▶ Problem to solve
The expected output is a verbatim reprint of the lines from the beginning of the data that follows through the line that contains "with typed tables".

______

(* ===== verification/Sql.v ===== *)
(** * The SQL database the repositories talk to

    The program reaches MySQL through gorm.  Neither is part of the repository,
    so both are a parameter: [SqlEngine] is the interface of a database engine
    with typed tables keyed by the [id] column, with the laws the repositories
    rely on (what a statement does to the rows, unique indexes, the number of
    affected rows), and [view] is the set of rows a table holds, by key.

    What an engine may choose is left open: the order of the rows of a [SELECT]
    without [ORDER BY], the text of its errors, and whether [RowsAffected] counts
    the matched rows or only those an [UPDATE] really changed (the two settings
    of the MySQL driver).

    On top of the interface: the statements as effects of the monad [M]
    ([take], [find], [count], [update], [insert], ...), each of which may also
    fail in transport, [transaction] with its rollback, and the [wp] rules in
    terms of the tables' views. *)
From Stdlib Require Import Sorting.Sorted.
From Stdlib Require Import Ascii.
From S2P Require Import Prelude GoString GoMonad.

(** A row type: its primary key, and the conflicts its unique indexes forbid
    between two rows with different keys. *)
Class Entity (R : Type) := {
  ent_id : R -> Z;
  ent_clash : R -> R -> bool;
}.

(** Which texts a collation takes for the same; [bytewise] is the finest. *)
Class Collation := {
  same_text : string -> string -> bool;
  same_refl : forall a, same_text a a = true;
  same_sym : forall a b, same_text a b = same_text b a;
  same_trans : forall a b c, same_text a b = true -> same_text b c = true -> same_text a c = true;
}.
#[export, refine] Instance bytewise : Collation | 10 := {| same_text := String.eqb |}.
Proof.
  - apply String.eqb_refl.
  - apply String.eqb_sym.
  - intros a b c. by rewrite !String.eqb_eq; intros -> ->.
Defined.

______

▶ Task output
(* ===== verification/Sql.v ===== *)
(** * The SQL database the repositories talk to

    The program reaches MySQL through gorm.  Neither is part of the repository,
    so both are a parameter: [SqlEngine] is the interface of a database engine
    with typed tables keyed by the [id] column, with the laws the repositories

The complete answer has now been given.